John Anis Pertamina

What is important now is how we can ensure the continuity of supply and avoid possible disruptions.

John ANIS Former GM of Pertamina Hulu Mahakam; President-Director PERTAMINA INTERNATIONAL EXPLORATION & PRODUCTION

Focus on the future in Indonesia

September 14, 2020

John Anis, then-general manager of Pertamina Hulu Mahakam and now president-director of Pertamina International Exploration & Production, talks to The Energy Year about how the dual crisis has impacted the company and the economy. Pertamina subsidiary Pertamina Hulu Mahakam is developing the Mahakam block, which it took over from Total and Inpex in early 2018.

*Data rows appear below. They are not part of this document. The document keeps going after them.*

(** Exactly what a series does on a tree it fits: as the effects of its entries, errors
    included. *)
Theorem applyPatches_effect (max_links : nat) (umask : Z) (Parse : string → option (list File))
    (Apply : string → File → option string) (I : inputs) (names : list string) (fss : list (list File)) (t : fs) :
  patchFiles I = Ok names → mapM (λ n, Parse (patchContent I n)) names = Some fss → fits t (concat fss) →
  files <$> outcome (applyPatches max_links umask Parse Apply I t) = series_effect Apply (concat fss) (files t).
Proof.
  intros Hn Hp Hfit. unfold applyPatches. rewrite Hn. cbn [map_err mbind result_bind].
  pose proof (apply_series_effect max_links umask Parse Apply (patchContent I) names fss t (concat fss) Hp Hfit
    ltac:(done)) as H.
  destruct (foldR _ t names) as [t'|]; [by destruct H as [-> _]|by rewrite H].
Qed.

(** ** What git applies, the step applies *)

Lemma old_name_git f : one_prefix (OldName f) → old_name f = git_name (OldName f).
Proof.
  unfold one_prefix, old_name, git_name. destruct (HasPrefix (OldName f) "a/") eqn:E; intros [Ha Hb].
  - by rewrite (TrimPrefix_none _ "b/").
  - by rewrite (TrimPrefix_none _ "a/" E).
Qed.

Lemma new_name_git f : one_prefix (NewName f) → new_name f = git_name (NewName f).
Proof.
  unfold one_prefix, new_name, git_name. destruct (HasPrefix (NewName f) "a/") eqn:E; intros [Ha Hb].
  - rewrite (TrimPrefix_none _ "b/"); [done|]. apply HasPrefix_spec in E as [s ->]. done.
  - by rewrite (TrimPrefix_none _ "a/" Ha).
Qed.

Lemma mode_or_git f kept mode :
  perm_bits kept = kept → git_new_mode f kept = Some mode → mode_or f kept = mode ∧ perm_bits mode = mode.
Proof.
  unfold git_new_mode, mode_or, git_mode. intros Hk. destruct (NewMode f =? 0)%Z; [by intros [= <-]|].
  destruct (Z.eqb_spec (NewMode f) 33188) as [->|_]; [by intros [= <-]|].
  destruct (Z.eqb_spec (NewMode f) 33261) as [->|_]; [by intros [= <-]|done].
Qed.

Section git_laws.
Context (Apply : string → File → option string).
Context (Happly : ∀ f, TextFragments f = [] → BinaryFragment f = None → Apply "" f = Some "").

Lemma postimage_new f out : postimage Apply "" f = Some out → Apply "" f = Some out.
Proof using Happly.
  unfold postimage. destruct (TextFragments f) eqn:Et, (BinaryFragment f) eqn:Eb; try done.
  intros [= <-]. by apply Happly.
Qed.

Lemma perms_insert v p mode out : perm_bits mode = mode → perms_only v → perms_only (<[p := (mode, out)]> v).
Proof using. intros Hm Hv q m d. rewrite lookup_insert_Some. intros [[_ [= <- _]]|[_ Hq]]; [done|by eapply Hv]. Qed.

Lemma perms_delete v p : perms_only v → perms_only (delete p v).
Proof using. intros Hv q m d [_ Hq]%lookup_delete_Some. by eapply Hv. Qed.

Lemma git_effect f v v' :
  well_named f → perms_only v → git_entry Apply f v = Some v' → effect Apply f v = Some v' ∧ perms_only v'.
Proof using Happly.
  intros [Ho Hn] Hv. unfold git_entry, effect. rewrite (old_name_git f Ho), (new_name_git f Hn). cbv zeta.
  set (old := git_name (OldName f)). set (new := git_name (NewName f)). destruct (IsNew f).
  - destruct (v !! place new); [done|]. destruct (postimage Apply "" f) as [out|] eqn:Eo; [|done]. cbn [mbind option_bind].
    destruct (git_new_mode f 420) as [mode|] eqn:Em; [|done]. intros [= <-].
    apply mode_or_git in Em as [-> Hm]; [|done]. rewrite (postimage_new _ _ Eo). split; [done|by apply perms_insert].
  - destruct (v !! place old) as [[m src]|] eqn:Em; [|by destruct (IsDelete f)]. cbn [mbind option_bind].
    pose proof (Hv _ _ _ Em) as Hm. change (patched Apply src f) with (postimage Apply src f).
    destruct (postimage Apply src f) as [out|]; [|by destruct (IsDelete f)]. cbn [mbind option_bind].
    destruct (IsDelete f).
    { destruct (out =s ""); [|done]. intros [= <-]. split; [done|by apply perms_delete]. }
    destruct (git_new_mode f m) as [mode|] eqn:Eg; [|done]. cbn [mbind option_bind].
    apply mode_or_git in Eg as [Hmode Hp]; [|done]. rewrite Hm, Hmode.
    destruct (String.eqb_spec old new) as [<-|Hne].
    + intros [= <-]. rewrite andb_false_r. split; [done|by apply perms_insert].
    + destruct (v !! place new); [done|]. intros [= <-]. cbn [negb]. rewrite andb_true_r.
      destruct (IsRename f); [|split; [done|by apply perms_insert]].
      rewrite delete_insert_ne by (intros E%place_inj; by subst new).
      split; [done|]. by apply perms_insert, perms_delete.
Qed.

This interview is featured in The Energy Indonesia Special Edition: Crisis and Resilience in the Covid-19 Era

How has the dual crisis impacted Indonesia’s overall economy?
This crisis is different this time around. It is a double crisis, which translates into a double impact. We have to deal with Covid on the one hand and the low oil and gas prices on the other. The virus has had a great impact on oil and gas operations across the country due to restrictions rolled out by the government such as travel bans. Yet for socio-economic reasons Indonesia is not completely under lockdown.
The country’s budget is running short as it is being channelled into covering health and subsidising the daily livelihood of citizens. This means that little or no funding is left to develop other projects. The lack of development across the country has had an impact on job creation, which appears to be stagnant, leading to less purchase capital and thus less spending. Indonesia has an important informal market, which has come to a halt. And this is a reflection of the economy as a whole, which, like in the rest of the world, is suffering.


What direct impacts has the crisis had on your day-to-day operations?
Remote home-office work has become standard practice. We have also implemented a business continuity management system that develops a business impact analysis based on the current scenario. From here, we defined actions as to how to work with more efficiency.
Due to our operations, some of our employees are working on a rotational basis with a two weeks on, two weeks off schedule. We were forced to change this to four weeks on-and-off to reduce travelling. We have personnel on site working on marine vessels and rigs, which means they have to keep within enclosed environments. This makes social distancing and physical distancing almost impossible. We have established a 14-day self-quarantine before they go to these sites.
Challenges such as the lack of transportation, the impossibility of purchasing material from abroad (i.e. China or Italy) and the consequent delays this creates for our projects and operations are an everyday struggle. Contractors are having the same problem to a point where some are even declaring force majeure.

What is the largest risk you face at an operational level?
Above all, we are trying to take all the precautionary measures to avoid an on-site infection as this would mean a total shutdown of the platform or site at stake. This would be the worst-case scenario. Delays of certain projects have an impact, of course, but it is not something we can’t manage with our clients given the exceptional times we are living in. There is a financial impact but we can make up for it.
However, closing down an operation would be a major blow because we would have to restart the site all over again. One must understand the complexity of starting up a well, as they are very sensitive. The whole process of closing a well that has a lot of water and then restarting it at the same rate is a difficult operation. For this reason, we have drafted a robust protocol to avoid this happening. It is a matter of prediction and prevention.

To what extent is the crisis pushing efficiency and a further shift towards digitalisation?
Covid has had a micro effect on how we manage daily operations and the impact on the health of our personnel. But the second problem, which is the low oil and gas price, has had a macro effect and has directly impacted our financial situation. The Mahakam field is very cost-sensitive. Having an important brownfield is like having an older vehicle: You have to maintain it, meaning that the costs are higher.
This crisis is forcing us to be more efficient and, in a sense, we are trying to capitalise on it to change our old ways. It is said that every challenge has an opportunity within it. For example, the shift to digital and remote working has highlighted the fact that maybe we do not have to travel that much to obtain the same results. Digital technology is the key. IT and digital systems have become today’s working spaces and tools. They have changed the way we work and enhanced efficiency.

As an NOC, you have a certain responsibility to the nation. Do you think Pertamina will be at the forefront of the post-Covid recovery efforts?
Yes, we have to be. People need energy and our mandate is to provide it to the nation. What is important now is how we can ensure the continuity of supply and avoid possible disruptions. We also have to actively contribute towards a quick recovery of the industry. The fact of there being a problem does not mean we can halt operations. We still need to supply the essentials to keep this country running. However, we should not lose focus on the opportunities down the road. I believe that beyond Covid, a bright future lies ahead.